→ **Instructions for the task**: Copy each line below in which the string "changed" appears.

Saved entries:
(** ** What the alias table says *)

(** The addresses a provider claims. *)
Definition claims (s : StorageProvider) : list (string * string) :=
  match truthy (sp_tunnelIp s), sp_blossomPort s with
  | Some ip, Some port =>
      [("http://" +:+ ip +:+ ":" +:+ Z_to_string port, sp_npub s);
       ("https://" +:+ ip +:+ ":" +:+ Z_to_string port, sp_npub s)]
  | _, _ => []
  end.

Definition claimed (l : list StorageProvider) : list (string * string) := l ≫= claims.

Record aliases_ok (a : aliases) (ps : list (string * string)) : Prop := {
  ao_map : forall url n, al_map a !! url = Some n <->
    (url, n) ∈ ps /\ forall n', (url, n') ∈ ps -> n' = n;
  ao_amb : forall url, url ∈ al_ambiguous a <->
    exists n n', n <> n' /\ (url, n) ∈ ps /\ (url, n') ∈ ps
}.

Lemma truthy_nonempty s : s <> "" -> truthy (Some s) = Some s.
Proof. intros Hs. simpl. by rewrite (proj2 (String.eqb_neq s "")). Qed.

Lemma addAlias_ok a ps url n :
  n <> "" -> (forall p, p ∈ ps -> p.2 <> "") -> aliases_ok a ps ->
  aliases_ok (addAlias url n a) (ps ++ [(url, n)]).
Proof.
  intros Hn Hps [Hm Ha]. unfold addAlias.
  assert (forall u m, (u, m) ∈ ps ++ [(url, n)] <-> (u, m) ∈ ps \/ u = url /\ m = n) as Hin.
  { intros u m. rewrite elem_of_app, list_elem_of_singleton. naive_solver. }
  destruct (al_map a !! url) as [e|] eqn:He.
  - pose proof He as [Hep Heu]%Hm. rewrite truthy_nonempty by apply (Hps _ Hep).
    case_bool_decide as Hne; [|destruct (bool_decide_reflect (url ∉ al_ambiguous a)) as [Hna|Hna]].
    + constructor; simpl.
      * intros u m. rewrite lookup_delete_Some, Hm, !Hin. setoid_rewrite Hin. naive_solver.
      * intros u. rewrite elem_of_union, elem_of_singleton, Ha. setoid_rewrite Hin. naive_solver.
    + assert (e = n) as -> by (by destruct (decide (e = n))). rewrite insert_id by done.
      constructor; simpl.
      * intros u m. rewrite Hm, Hin. setoid_rewrite Hin. naive_solver.
      * intros u. rewrite Ha. setoid_rewrite Hin. naive_solver.
    + exfalso. apply Hna. intros (x & y & Hxy & Hx & Hy)%Ha. naive_solver.
  - simpl. destruct (bool_decide_reflect (url ∉ al_ambiguous a)) as [Hna|Hna].
    + assert (forall m, (url, m) ∉ ps) as Hnone.
      { intros m Hmem. assert (al_map a !! url = Some m) as Hc; [|congruence].
        apply Hm. split; [done|]. intros m' Hm'. destruct (decide (m' = m)) as [|Hne]; [done|].
        destruct Hna. apply Ha. by exists m', m. }
      constructor; simpl.
      * intros u m. rewrite lookup_insert_Some, Hm, Hin. setoid_rewrite Hin. naive_solver.
      * intros u. rewrite Ha. setoid_rewrite Hin. naive_solver.
    + apply dec_stable in Hna. pose proof Hna as (x & y & Hxy & Hx & Hy)%Ha.
      constructor; simpl.
      * intros u m. rewrite Hm, Hin. setoid_rewrite Hin. split; [naive_solver|].
        intros [[Hum | [-> ->]] Hall]; [naive_solver|].
        destruct Hxy. rewrite (Hall x), (Hall y) by auto. done.
      * intros u. rewrite Ha. setoid_rewrite Hin. split; [naive_solver|].
        intros (p & q & Hpq & Hp & Hq).
        destruct (decide (u = url)) as [->|Hu]; [by exists x, y | naive_solver].
Qed.

Lemma claims_nonempty s p : sp_npub s <> "" -> p ∈ claims s -> p.2 <> "".
Proof. unfold claims. repeat case_match; set_solver. Qed.

Lemma add_storage_ok a ps s :
  sp_npub s <> "" -> (forall p, p ∈ ps -> p.2 <> "") -> aliases_ok a ps ->
  aliases_ok (add_storage s a) (ps ++ claims s).
Proof.
  intros Hs Hps Hok. unfold add_storage, claims.
  destruct (truthy (sp_tunnelIp s)) as [ip|], (sp_blossomPort s) as [port|]; try by rewrite app_nil_r.
  rewrite cons_middle, app_assoc. apply addAlias_ok; [done| |by apply addAlias_ok].
  intros p [Hp| ->%list_elem_of_singleton]%elem_of_app; auto.
Qed.

(** The table maps an address exactly when one provider claims it. *)
Lemma build_aliases_ok l :
  (forall s, s ∈ l -> sp_npub s <> "") -> aliases_ok (build_aliases l) (claimed l).
Proof.
  unfold build_aliases, claimed. induction l as [|s l IH] using rev_ind; intros Hl.
  - simpl. constructor; set_solver.
  - rewrite foldl_app, bind_app. simpl. rewrite app_nil_r. apply add_storage_ok.
    + apply Hl. set_solver.
    + intros p (s' & Hp & Hs')%list_elem_of_bind. eapply claims_nonempty; [|done]. apply Hl. set_solver.
    + apply IH. set_solver.
Qed.

(** Owners of one hash share its replica list. *)
Definition shared_replicas (l : list Blob) : Prop :=
  forall b b', b ∈ l -> b' ∈ l -> b_hash b = b_hash b' -> b_replicas b = b_replicas b'.

Lemma distinct_hash_elem seen l b : b ∈ distinct_hash seen l -> b ∈ l /\ b_hash b ∉ seen.
Proof.
  revert seen. induction l as [|c l IH]; intros seen; simpl; [set_solver|].
  case_bool_decide; [intros ?%IH; set_solver|].
  intros [->|Hb%IH]%elem_of_cons; set_solver.
Qed.

Lemma distinct_hash_complete seen l b :
  b ∈ l -> b_hash b ∉ seen -> exists b', b' ∈ distinct_hash seen l /\ b_hash b' = b_hash b.
Proof.
  revert seen. induction l as [|c l IH]; intros seen Hb Hs; simpl; [by apply elem_of_nil in Hb|].
  case_bool_decide as Hc.
  - apply elem_of_cons in Hb as [->|Hb]; [done | auto].
  - destruct (decide (b_hash b = b_hash c)) as [He|He]; [exists c; set_solver|].
    apply elem_of_cons in Hb as [->|Hb]; [done|].
    destruct (IH ({[b_hash c]} ∪ seen)) as (b' & Hb' & Hh); [done|set_solver|].
    exists b'. set_solver.
Qed.

(** The updates of the transaction, seen from one row. *)
Lemma update_hash_fold f (us : list Blob) b :
  (forall u, u ∈ us -> b_hash u = b_hash b -> f u = f b) ->
  foldl (fun x u => if bool_decide (b_hash x = b_hash u) then set_replicas (f u) x else x) b us =
  if bool_decide (b_hash b ∈ (b_hash <$> us)) then set_replicas (f b) b else b.
Proof.
  induction us as [|u us IH] using rev_ind; intros Hf; [done|].
  rewrite foldl_app, IH by set_solver. simpl. rewrite fmap_app.
  destruct (decide (b_hash b = b_hash u)) as [He|He].
  - rewrite (bool_decide_eq_true_2 (b_hash b ∈ _ ++ _)) by set_solver.
    rewrite (Hf u) by set_solver. case_bool_decide as H1; simpl; by rewrite bool_decide_eq_true_2.
  - case_bool_decide as H1; simpl; rewrite bool_decide_eq_false_2 by done.
    + by rewrite bool_decide_eq_true_2 by set_solver.
    + by rewrite bool_decide_eq_false_2 by set_solver.
Qed.

Lemma update_hash_fold_list f (us l : list Blob) :
  foldl (fun l u => update_hash (b_hash u) (f u) l) l us =
  (fun b => foldl (fun x u => if bool_decide (b_hash x = b_hash u) then set_replicas (f u) x else x) b us) <$> l.
Proof.
  revert l. induction us as [|u us IH]; intros l; simpl; [by rewrite list_fmap_id|].
  rewrite IH. unfold update_hash. by rewrite <- list_fmap_compose.
Qed.

Lemma set_replicas_id b : set_replicas (b_replicas b) b = b.
Proof. by destruct b. Qed.

Lemma backfill_rows a l :
  shared_replicas l ->
  let changed := filter (fun b => rewrite_replicas a (b_replicas b) <> b_replicas b) (distinct_hash ∅ l) in
  foldl (fun l b => update_hash (b_hash b) (rewrite_replicas a (b_replicas b)) l) l changed =
  (fun b => set_replicas (rewrite_replicas a (b_replicas b)) b) <$> l.
Proof.
  intros Hsh changed. rewrite (update_hash_fold_list (fun b => rewrite_replicas a (b_replicas b))).
  apply list_fmap_ext. intros i b Hb%list_elem_of_lookup_2.
  assert (forall u, u ∈ changed -> u ∈ l) as Hsub.
  { intros u [_ Hu]%list_elem_of_filter. by apply distinct_hash_elem in Hu as [? _]. }
  rewrite update_hash_fold.
  - case_bool_decide as Hc; [done|].
    destruct (decide (rewrite_replicas a (b_replicas b) = b_replicas b)) as [->|Hne];
      [by rewrite set_replicas_id|].
    destruct Hc. destruct (distinct_hash_complete ∅ l b) as (b' & Hb' & Hh); [done|set_solver|].
    apply list_elem_of_fmap. exists b'. split; [done|]. apply list_elem_of_filter. split; [|done].
    rewrite (Hsh b' b); [done| |done|done]. by apply distinct_hash_elem in Hb' as [? _].
  - intros u Hu Hh. by rewrite (Hsh u b) by auto.
Qed.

→ **Written response**:
  let changed := filter (fun b => rewrite_replicas a (b_replicas b) <> b_replicas b) (distinct_hash ∅ l) in
  foldl (fun l b => update_hash (b_hash b) (rewrite_replicas a (b_replicas b)) l) l changed =
  intros Hsh changed. rewrite (update_hash_fold_list (fun b => rewrite_replicas a (b_replicas b))).
  assert (forall u, u ∈ changed -> u ∈ l) as Hsub.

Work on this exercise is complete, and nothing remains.